In concreto, contrariamente alla tesi della ricorrente, la modifica del 1° luglio 2018 le è opponibile benché il suo diritto alle prestazioni complementari sia insorto il 1° agosto 2014. Stando così le cose dalla data della sentenza federale del 12 giugno 2018, e, nell’ipotesi più favorevole, al più tardi con la scadenza del termine legale di tolleranza di 30 giorni impartito dall'Ufficio della migrazione con la decisione di allontanamento del 22 giugno 2018, per l'assicurata non era più data la condizione della dimora legale in Svizzera prevista dall'art. 5 cpv. 1 1a frase LPC. Pertanto, la ricorrente non ha più diritto alle PC, nell’ipotesi a lei più favorevole, almeno dal 1° agosto 2018 e quindi antecedentemente rispetto alla data prevista nella decisione impugnata (1° ottobre 2018).
Va al riguardo evidenziato che il TCA può, in linea di principio, riformare una decisione a svantaggio della ricorrente dopo averle dato la possibilità di prendere posizione in merito e averla resa attenta sulla possibilità di ritirare il ricorso (art. 61 lett. d LPGA; art. 20 cpv. 2 LPTCA; DTF 122 V 166 consid. 2a e b; RAMI 2000 pag. 336; DLA 1995 n. 23 pag. 139 consid. 3b; Kieser, ATSG-Kommentar, Zurigo 2003, ad art. 61, n. 7 segg.).
Questo Tribunale, nell'evenienza concreta, considerate tutte le circostanze del caso e la situazione della ricorrente (pensionata settantenne, che beneficia di rendita AVS [CHF 1'170] e __________ [Euro 772,59] che deve lasciare immediatamente il territorio svizzero in assenza di un valido permesso), rinuncia a riformare peggiorativamente la decisione impugnata imponendo a RI 1 una retroattività della decadenza del diritto alle prestazioni complementari al 1 luglio (rispettivamente 1 agosto) 2018, con obbligo di rifondere alla Cassa quanto indebitamente percepito.

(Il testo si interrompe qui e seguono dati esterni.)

(* ===== verification/ClientProps.v ===== *)
(** * Invariants of the client

    Every operation of the client keeps the client's identity and the invariant of its
    store, in the sense of [keeps] (Keeps). *)

From S2P Require Import Prelude PyStr Json JsonProps Primitives Dict Encoding Sql Store StoreProps Backend ClientState Sync Client.
From S2P Require Export Keeps.
From S2P Require Identity Devices DeviceChannel History Session Attachments Protocol.

(** ** The store *)

(** One store becomes another without losing its invariant or moving a cursor back. *)
Definition sound (s s' : LocalStore) : Prop := (wf_store s → wf_store s') ∧ forward s s'.
#[export] Instance sound_preorder : PreOrder sound.
Proof.
  split.
  - intros s. split; [done|]. by apply forward_same.
  - intros s1 s2 s3 [H1 H2] [H3 H4]. split; [auto|]. by eapply forward_trans.
Qed.

Lemma run_op_sound {C : Crypto} op s : sound s (run_op op s).
Proof. split; [apply run_op_wf|apply run_op_forward]. Qed.

Section store_ops.
Context {C : Crypto}.
Lemma upsert_contact_sound nonce now id k : keeps sound (upsert_contact nonce now id k).
Proof using. intros s. exact (run_op_sound (UpsertContact nonce now id k) s). Qed.
Lemma delete_contact_sound id k : keeps sound (delete_contact id k).
Proof using. intros s. exact (run_op_sound (C := Toy.toy_crypto) (DeleteContact id k) s). Qed.
Lemma set_contact_session_sound nonce id k v : keeps sound (set_contact_session nonce id k v).
Proof using. intros s. exact (run_op_sound (SetContactSession nonce id k v) s). Qed.
Lemma add_message_sound n1 n2 m : keeps sound (add_message n1 n2 m).
Proof using. intros s. exact (run_op_sound (AddMessage n1 n2 m) s). Qed.
Lemma update_message_sound n id fields : keeps sound (update_message n id fields).
Proof using. intros s. exact (run_op_sound (UpdateMessage n id fields) s). Qed.
Lemma save_prekeys_sound n id v : keeps sound (save_prekeys n id v).
Proof using. intros s. exact (run_op_sound (SavePrekeys n id v) s). Qed.
Lemma outbox_add_sound n now e : keeps sound (outbox_add n now e).
Proof using. intros s. exact (run_op_sound (OutboxAdd n now e) s). Qed.
Lemma outbox_remove_for_message_sound id : keeps sound (outbox_remove_for_message id).
Proof using. intros s. exact (run_op_sound (C := Toy.toy_crypto) (OutboxRemoveForMessage id) s). Qed.
Lemma outbox_mark_sent_sound id : keeps sound (outbox_mark_sent id).
Proof using. intros s. exact (run_op_sound (C := Toy.toy_crypto) (OutboxMarkSent id) s). Qed.
Lemma put_local_blob_sound now id data : keeps sound (put_local_blob now id data).
Proof using. intros s. exact (run_op_sound (C := Toy.toy_crypto) (PutLocalBlob now id data) s). Qed.
Lemma set_state_sound n id k v : keeps sound (set_state n id k v).
Proof using. intros s. exact (run_op_sound (SetState n id k v) s). Qed.
(* ===== verification/QuietOps.v ===== *)
(** * What the client does without touching its messages

    Provisioning, sessions and receipts leave the identity, the store's key and the
    table of messages alone. *)

From S2P Require Import Prelude PyStr Json JsonProps Primitives Dict Encoding Sql Store StoreProps Backend ClientState Sync Client ClientProps ClientRuns.
From S2P Require Devices DeviceChannel History Session.

Definition quiet_store (s s' : LocalStore) : Prop := store_key s' = store_key s ∧ messages s' = messages s.
#[export] Instance quiet_store_preorder : PreOrder quiet_store.
Proof. split; [done|]. intros s1 s2 s3 [] []. split; congruence. Qed.
Definition quiet {N} (c c' : Client N) : Prop :=
  cl_identity c' = cl_identity c ∧ quiet_store (cl_store c) (cl_store c').
#[export] Instance quiet_preorder {N} : PreOrder (@quiet N).
Proof. split; [done|]. intros c1 c2 c3 [] []. split; [congruence|by etrans]. Qed.

Section quiet_store_ops.
Context {C : Crypto}.
Abbreviation qs := (keeps quiet_store).
Lemma upsert_contact_quiet nonce now id k : qs (upsert_contact nonce now id k).
Proof using. intros s. unfold upsert_contact. by se_steps. Qed.
Lemma set_contact_session_quiet nonce id k v : qs (set_contact_session nonce id k v).
Proof using. intros s. unfold set_contact_session. by se_steps. Qed.
Lemma save_prekeys_quiet n id v : qs (save_prekeys n id v).
Proof using. intros s. unfold save_prekeys. by se_steps. Qed.
Lemma set_state_quiet n id k v : qs (set_state n id k v).
Proof using. intros s. unfold set_state. by se_steps. Qed.
Lemma get_contact_quiet id k : qs (get_contact id k). Proof using. unfold get_contact. keeping. Qed.
Lemma list_contacts_quiet id : qs (list_contacts id). Proof using. unfold list_contacts. keeping. Qed.
Lemma get_message_quiet id : qs (get_message id). Proof using. unfold get_message, one_message. keeping. Qed.
Lemma load_prekeys_quiet id : qs (load_prekeys id). Proof using. unfold load_prekeys. keeping. Qed.
Lemma get_state_quiet id k : qs (get_state id k). Proof using. unfold get_state. keeping. Qed.
End quiet_store_ops.
#[export] Hint Resolve upsert_contact_quiet set_contact_session_quiet save_prekeys_quiet set_state_quiet get_contact_quiet
  list_contacts_quiet get_message_quiet load_prekeys_quiet get_state_quiet : keeps.

Section quiet_primitives.
Context {C : Crypto} {N : Type}.
Abbreviation q := (keeps (@quiet N)).
Lemma quiet_on_store {A} (m : SE LocalStore A) : keeps quiet_store m → q (on_store m).
Proof using. intros Hm c. unfold on_store. specialize (Hm (cl_store c)). by destruct (m (cl_store c)). Qed.
Lemma quiet_on_net {A} (m : SE N A) : q (on_net m).
Proof using. intros c. unfold on_net. by destruct (m (cl_net c)). Qed.
Lemma quiet_urandom n : q (urandom n). Proof using. done. Qed.
Lemma quiet_now_ms : q now_ms. Proof using. done. Qed.
Lemma quiet_pads : q pad_choices. Proof using. done. Qed.
End quiet_primitives.
#[export] Hint Resolve quiet_on_store quiet_on_net quiet_urandom quiet_now_ms quiet_pads : keeps.
#[export] Hint Extern 1 (keeps quiet (se_modify _)) => (apply keeps_modify; done) : keeps.

Section quiet_ops.
Context {C : Crypto} {Zl : Zlib} {N : Type} {P : Pool N}.
Abbreviation q := (keeps (@quiet N)).
Lemma get_state_q k : q (get_state_ k). Proof using. unfold get_state_. keeping. Qed.
Lemma set_state_q k v : q (set_state_ k v). Proof using. unfold set_state_. keeping. Qed.
Lemma save_prekeys_q v : q (save_prekeys_ v). Proof using. unfold save_prekeys_. keeping. Qed.
Lemma save_state_q k st : q (save_state k st). Proof using. unfold save_state. keeping. Qed.
Lemma upsert_contact_q k : q (upsert_contact_ k). Proof using. unfold upsert_contact_. keeping. Qed.
Lemma backend_for_q r : q (backend_for r). Proof using. unfold backend_for. keeping. Qed.
Lemma own_backend_q : q own_backend. Proof using. unfold own_backend. keeping. Qed.
Lemma new_id_q : q new_id. Proof using. unfold new_id. keeping. Qed.
Lemma find_session_q sid : q (find_session sid). Proof using. unfold find_session. keeping. Qed.
Lemma fetch_own_list_q : q fetch_own_device_list. Proof using. unfold fetch_own_device_list, own_backend. keeping. Qed.
Lemma ensure_device_keys_q : q ensure_device_keys.
Proof using. pose proof get_state_q. pose proof set_state_q. unfold ensure_device_keys. keeping. Qed.
Lemma keypair_q : q keypair. Proof using. unfold keypair. keeping. Qed.
Lemma generate_opks_q i n : q (generate_opks i n).
Proof using. revert i. induction n as [|n IH]; intros i; cbn [generate_opks]; pose proof keypair_q; keeping. Qed.
End quiet_ops.
#[export] Hint Resolve get_state_q set_state_q save_prekeys_q save_state_q upsert_contact_q backend_for_q own_backend_q new_id_q
  find_session_q fetch_own_list_q ensure_device_keys_q keypair_q generate_opks_q : keeps.

Section quiet_ops2.
Context {C : Crypto} {Zl : Zlib} {N : Type} {P : Pool N}.
Abbreviation q := (keeps (@quiet N)).
Lemma publish_bundle_q p : q (publish_bundle p). Proof using. unfold publish_bundle. keeping. Qed.
Lemma make_card_q : q make_card. Proof using. unfold make_card. keeping. Qed.
Lemma register_existing_q i : q (register_existing i).
Proof using. pose proof publish_bundle_q. unfold register_existing. keeping. Qed.
Lemma assign_device_id_q : q assign_device_id. Proof using. unfold assign_device_id. keeping. Qed.
Lemma publish_device_keys_q : q publish_device_keys. Proof using. unfold publish_device_keys, device_keys_record. keeping. Qed.
Lemma ensure_device_registered_q : q ensure_device_registered.
Proof using.
  pose proof assign_device_id_q. pose proof publish_device_keys_q. unfold ensure_device_registered, device_entry. keeping.
Qed.
Lemma provision_q : q provision.
Proof using.
  pose proof publish_bundle_q. pose proof make_card_q. pose proof register_existing_q. pose proof ensure_device_registered_q.
  unfold provision, load_account, create_account, generate_prekeys. keeping.
Qed.
Lemma get_card_q : q get_card.
Proof using. pose proof provision_q. unfold get_card, ensure_provisioned. keeping. Qed.
Lemma fetch_peer_list_q k : q (fetch_peer_device_list k). Proof using. unfold fetch_peer_device_list. keeping. Qed.
Lemma start_session_q k d : q (start_session k d). Proof using. unfold start_session, fetch_device_bundle. keeping. Qed.
Lemma start_missing_q k ds o : q (start_missing k ds o).
Proof using. revert o. induction ds as [|d ds IH]; intros o; cbn [start_missing]; pose proof start_session_q; keeping. Qed.
Lemma ensure_outbound_q k st : q (ensure_outbound_sessions k st).
Proof using. pose proof fetch_peer_list_q. pose proof start_missing_q. unfold ensure_outbound_sessions, peer_devices. keeping. Qed.
Lemma send_envelope_q d s e k : q (send_envelope d s e k).
Proof using. pose proof get_card_q. unfold send_envelope, dress_envelope. keeping. Qed.
Lemma fan_out_q ds ss ef k : q (fan_out ds ss ef k).
Proof using. revert ss. induction ds as [|d ds IH]; intros ss; cbn [fan_out]; pose proof send_envelope_q; keeping. Qed.
Lemma send_receipt_q k o x : q (send_receipt k o x).
Proof using. pose proof ensure_outbound_q. pose proof fan_out_q. unfold send_receipt, deliver_receipt. keeping. Qed.
End quiet_ops2.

Trattandosi di una facoltà concessa all'autorità giudicante (STFA U 192/02 del 23 giugno 2003; STFA H 313/01 del 17 giugno 2003; STFA C 119/02 del 2 giugno 2003; STFA U 334/02 del 22 aprile 2003; DTF 119 V 249; fra le ultime: STCA 33.2016.1 del 15 aprile 2016; 33.2013.7 del 17 febbraio 2014; STCA 30.2007.32 del 23 novembre 2007; STCA 36.2007.69 del 16 agosto 2007), questa Corte prescinde da una reformatio in pejus.
2.13. Da quanto precede deriva che la decisione su opposizione del 2 aprile 2019 deve essere confermata ed il ricorso integralmente respinto.
Per questi motivi
dichiara e pronuncia
1. Il ricorso, nella misura in cui è ammissibile, è respinto.
2. Non si percepisce tassa di giustizia, mentre le spese sono poste a carico dello Stato.
3. Comunicazione agli interessati i quali possono impugnare il presente giudizio con ricorso in materia di diritto pubblico al Tribunale federale, Schweizerhofquai 6, 6004 Lucerna, entro 30 giorni dalla comunicazione.
L'atto di ricorso, in 3 esemplari, deve indicare quale decisione è chiesta invece di quella impugnata, contenere una breve motivazione, e recare la firma del ricorrente o del suo rappresentante. Al ricorso dovrà essere allegata la decisione impugnata e la busta in cui il ricorrente l'ha ricevuta.